---- Dataset entries

Definition set_queue (q : list webhook) (s : state) : state :=
  {| queue := q; processing := processing s; loops := loops s;
     fresh := fresh s; log := log s |}.
Definition set_processing (b : bool) (s : state) : state :=
  {| queue := queue s; processing := b; loops := loops s;
     fresh := fresh s; log := log s |}.
Definition set_loops (l : list pc) (s : state) : state :=
  {| queue := queue s; processing := processing s; loops := l;
     fresh := fresh s; log := log s |}.
Definition set_fresh (n : nat) (s : state) : state :=
  {| queue := queue s; processing := processing s; loops := loops s;
     fresh := n; log := log s |}.
Definition add_log (a : action) (s : state) : state :=
  {| queue := queue s; processing := processing s; loops := loops s;
     fresh := fresh s; log := log s ++ [a] |}.

(** [Math.min(1000 * Math.pow(2, attempts), 30000)].  For [attempts >= 0]
    the floating-point value is the integer one: the product is exact up to
    [attempts = 4] and above that the minimum is 30000. *)
Definition backoffDelay (attempts : Z) : Z :=
  Z.min (1000 * 2 ^ attempts) 30000.

(** The body of [while (this.queue.length > 0) { ... }] from the loop test
    to the next [await]; [now] is what [Date.now()] returns.  The result is
    the new state and where the loop is suspended ([None]: the loop is left
    and [this.processing = false] has run). *)
Definition loop_head (now : Z) (s : state) : state * option pc :=
  match queue s with
  | [] => (set_processing false s, None)
  | w :: q =>                                   (* this.queue.shift() *)
      if nextRetry w >? now
      then (set_queue (w :: q) s, Some AwaitSleep)     (* this.queue.unshift(webhook) *)
      else (add_log (SendWebhook w) (set_queue q s), Some (AwaitSend w))
  end.

(** [try] branch after [await this.sendWebhook(...)] has resolved. *)
Definition on_resolved (w : webhook) (s : state) : state :=
  add_log (SentOk w) s.

(** [catch] branch; [now] is the [Date.now()] of the catch block. *)
Definition on_rejected (now : Z) (w : webhook) (s : state) : state :=
  let s1 := add_log (SendFailed w) s in
  let a := attempts w + 1 in                    (* webhook.attempts++ *)
  if a <? maxAttempts w
  then
    let w' := {| wid := wid w; payload := payload w; attempts := a;
                 maxAttempts := maxAttempts w;
                 nextRetry := now + backoffDelay a |} in
    set_queue (queue s1 ++ [w']) s1             (* this.queue.push(webhook) *)
  else
    add_log (MaxReached {| wid := wid w; payload := payload w; attempts := a;
                           maxAttempts := maxAttempts w;
                           nextRetry := nextRetry w |}) s1.

(** A new instance of the loop is suspended, or not (it ran to its end). *)
Definition spawn (r : state * option pc) : state :=
  match r with
  | (s, Some k) => set_loops (loops s ++ [k]) s
  | (s, None) => s
  end.

(** Instance [i] is suspended again, or has ended. *)
Definition resume (i : nat) (r : state * option pc) : state :=
  match r with
  | (s, Some k) => set_loops (<[i := k]> (loops s)) s
  | (s, None) => set_loops (delete i (loops s)) s
  end.

Definition processQueue (now : Z) (s : state) : state :=
  if processing s || (length (queue s) =? 0)%nat
  then s
  else spawn (loop_head now (set_processing true s)).

(** [t0] is the [Date.now()] stored in [nextRetry], [t1] the one read by
    the drain loop if this call starts it. *)
Definition queueWebhook (p : Payload) (t0 t1 : Z) (s : state) : state :=
  let w := {| wid := fresh s; payload := p; attempts := 0;
              maxAttempts := 3; nextRetry := t0 |} in
  processQueue t1 (set_fresh (S (fresh s)) (set_queue (queue s ++ [w]) s)).

(** The test of [while (this.queue.length > 0 && this.processing)] in
    [cleanup]: [cleanup] resolves at the first poll where it is false. *)
Definition cleanup_waits (s : state) : bool :=
  (0 <? length (queue s))%nat && processing s.

Definition getQueueStatus (s : state) : nat * bool :=
  (length (queue s), processing s).

Inductive event :=
| QueueWebhook (p : Payload) (t0 t1 : Z)
| ProcessQueue (t : Z)
| TimerFired (i : nat) (t : Z)
| SendResolved (i : nat) (t : Z)
| SendRejected (i : nat) (t0 t1 : Z).

(** One synchronous segment.  [None]: the event cannot happen in [s]. *)
Definition step (e : event) (s : state) : option state :=
  match e with
  | QueueWebhook p t0 t1 => Some (queueWebhook p t0 t1 s)
  | ProcessQueue t => Some (processQueue t s)
  | TimerFired i t =>
      match loops s !! i with
      | Some AwaitSleep => Some (resume i (loop_head t s))
      | _ => None
      end
  | SendResolved i t =>
      match loops s !! i with
      | Some (AwaitSend w) => Some (resume i (loop_head t (on_resolved w s)))
      | _ => None
      end
  | SendRejected i t0 t1 =>
      match loops s !! i with
      | Some (AwaitSend w) => Some (resume i (loop_head t1 (on_rejected t0 w s)))
      | _ => None
      end
  end.

Fixpoint exec (es : list event) (s : state) : option state :=
  match es with
  | [] => Some s
  | e :: es' =>
      match step e s with
      | Some s' => exec es' s'
      | None => None
      end
  end.

Definition reachable (s : state) : Prop := exists es, exec es init = Some s.

(** The webhook an instance is delivering, if any. *)
Definition in_flight (k : pc) : list webhook :=
  match k with
  | AwaitSleep => []
  | AwaitSend w => [w]
  end.

Definition is_send (a : action) : bool :=
  match a with
  | SendWebhook _ => true
  | _ => false
  end.

(** Number of calls of [sendWebhook] so far. *)
Definition sends (s : state) : nat :=
  length (List.filter is_send (log s)).

(** The webhooks being delivered, and the identities of all the webhooks the
    manager holds. *)
Definition flights (s : state) : list webhook := concat (map in_flight (loops s)).
Definition ids (s : state) : list nat := map wid (queue s ++ flights s).

(** What holds of the manager between two segments. *)
Record wf (s : state) : Prop := Wf {
  wf_loops : (length (loops s) <= 1)%nat;
  wf_flag : processing s = true <-> loops s <> [];
  wf_idle : processing s = false -> queue s = [];
  wf_attempts : Forall (fun w => attempts w < maxAttempts w) (queue s);
  wf_nodup : NoDup (ids s);
  wf_fresh : Forall (fun n => (n < fresh s)%nat) (ids s)
}.

(** The states a manager holding one task goes through. *)
Definition task (n : Z) (p : Payload) (a t : Z) : webhook :=
  {| wid := 0; payload := p; attempts := a; maxAttempts := n; nextRetry := t |}.

Definition sending (n : Z) (p : Payload) (a t : Z) (lg : list (action)) : state :=
  {| queue := []; processing := true; loops := [AwaitSend (task n p a t)];
     fresh := 1; log := lg |}.

Definition waiting (n : Z) (p : Payload) (a t : Z) (lg : list (action)) : state :=
  {| queue := [task n p a t]; processing := true; loops := [AwaitSleep];
     fresh := 1; log := lg |}.

Definition idle (lg : list (action)) : state :=
  {| queue := []; processing := false; loops := []; fresh := 1; log := lg |}.

Definition count (lg : list (action)) : nat := length (List.filter is_send lg).

(** The states a manager goes through while it holds one task, of ceiling
    [n], that has been sent [count] times: the task is being delivered, or
    waits in the queue after [a] rejections, or is gone after [n]. *)
Definition alone (n : Z) (p : Payload) (s : state) : Prop :=
  exists lg,
    (exists a t, 0 <= a < n /\ s = sending n p a t lg /\ Z.of_nat (count lg) = a + 1) \/
    (exists a t, 1 <= a < n /\ s = waiting n p a t lg /\ Z.of_nat (count lg) = a) \/
    (s = idle lg /\ Z.of_nat (count lg) = n).

(** The events of a schedule in which nothing is queued and no delivery
    resolves. *)
Definition unsuccessful (e : event) : bool :=
  match e with
  | QueueWebhook _ _ _ | SendResolved _ _ => false
  | _ => true
  end.

(** A queue holding one new task with the given ceiling. *)
Definition single (n : Z) (p : Payload) (t : Z) : state :=
  {| queue := [{| wid := 0; payload := p; attempts := 0; maxAttempts := n;
                  nextRetry := t |}];
     processing := false; loops := []; fresh := 1%nat; log := [] |}.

--------

_What you need to do:_ Please go through the entries and show every line with the word "ceiling".

_Solution for this task:_
(** The states a manager goes through while it holds one task, of ceiling
(** A queue holding one new task with the given ceiling. *)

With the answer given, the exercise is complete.